American opera singer

Marta Wittkowska (January 1, 1882 – May 24, 1977) was a Polish–American contralto opera singer popular during the early decades of the twentieth century.

==Early life==
Martha Paula Wittkowski was born in the German city of Danzig (present-day Gdańsk, Poland), the second of five children raised by Polish immigrants Joseph and Mathilde Wittkowski, and grew up in Syracuse, New York where her family had lived since she was about eight.

As a young girl she sang in church choirs and at community events. Music professor C. J. Kresser was among the first to realize Wittkowski's potential when he heard her sing at a church function and would serve as her mentor for a number of years. Later Mrs. Edward Joy, the wife of a local businessman, arranged to have Wittkowski attend music classes at the College of Fine Arts at Syracuse University and then study under the soprano Emma Cecilia Thursby in New York City. At a recital organized by Thursby at the Waldorf-Astoria Hotel, Wittkowski's performance so impressed Bessie Oakman, the daughter of former U. S. Senator Roscoe Conkling, that in 1906 she arranged to have the young singer travel abroad to be tutored by the famed Italian baritone, Antonio Cotogni.

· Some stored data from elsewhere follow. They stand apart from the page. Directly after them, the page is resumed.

(* ===== verification/Utf.v ===== *)
(** * UTF-16 to UTF-8

    Models [zircon/system/ulib/utf_conversion/utf_conversion.cc], which the file system and
    device code uses for names. The source is a list of 16-bit code units, the destination
    a list of bytes; the host is little-endian, as every target of the system is. The
    reference is the Unicode standard: an encoder for both forms, a strict decoder for
    UTF-8, and a relation that reads code points off any sequence of code units. *)

From S2P Require Import Prelude Types.

(** ** The conversion *)

Definition UTF_CONVERT_FLAG_PRESERVE_UNPAIRED_SURROGATES : Z := 1.
Definition UTF_CONVERT_FLAG_FORCE_LITTLE_ENDIAN : Z := 2.
Definition UTF_CONVERT_FLAG_FORCE_BIG_ENDIAN : Z := 4.
Definition UTF_CONVERT_FLAG_DISCARD_BOM : Z := 8.

Inductive Endianness := HOST | INVERT.
Definition kBigEndian : Endianness := INVERT.
Definition kLittleEndian : Endianness := HOST.

Definition bswap16 (val : Z) : Z := Z.lor (Z.shiftr val 8) (Z.land (Z.shiftl val 8) 0xFF00).
Definition CodeUnit_Read (E : Endianness) (val : Z) : Z := match E with HOST => val | INVERT => bswap16 val end.

Definition IsHighSurrogate (val : Z) : bool := (0xD800 <=? val) && (val <=? 0xDBFF).
Definition IsLowSurrogate (val : Z) : bool := (0xDC00 <=? val) && (val <=? 0xDFFF).
Definition kMaxUnicodeCodePoint : Z := 0x10FFFF.
Definition kSupplementaryPlaneStart : Z := 0x10000.
Definition kUnicodeReplacementChar : Z := 0xFFFD.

Two years earlier, Wittkowski had been given the opportunity to sing in front of the noted contralto Ernestine Schumann-Heink, at the time in Syracuse to perform at a concert. Heink told her that her voice was one of the most promising she had ever heard, and suggested that she study Wagnerian operas at Bayreuth and participate in their annual festival to gain the training and experience not yet available in America; a path that at the time was beyond Wittkowski's means.

==Career==
As Marta Paula, she made her professional debut in the fall of 1908 in Italy playing rolls such as the Mother in Amilcare Ponchielli's La Gioconda and Maffio Orsini in Gaetano Donizetti's Lucrezia Borgia. Two years later she was engaged at London's Covent Garden Theatre for a season or two before accepting an offer by opera impresario Andreas Dippel to join the Chicago-Philadelphia Grand Opera Company in the fall of 1911.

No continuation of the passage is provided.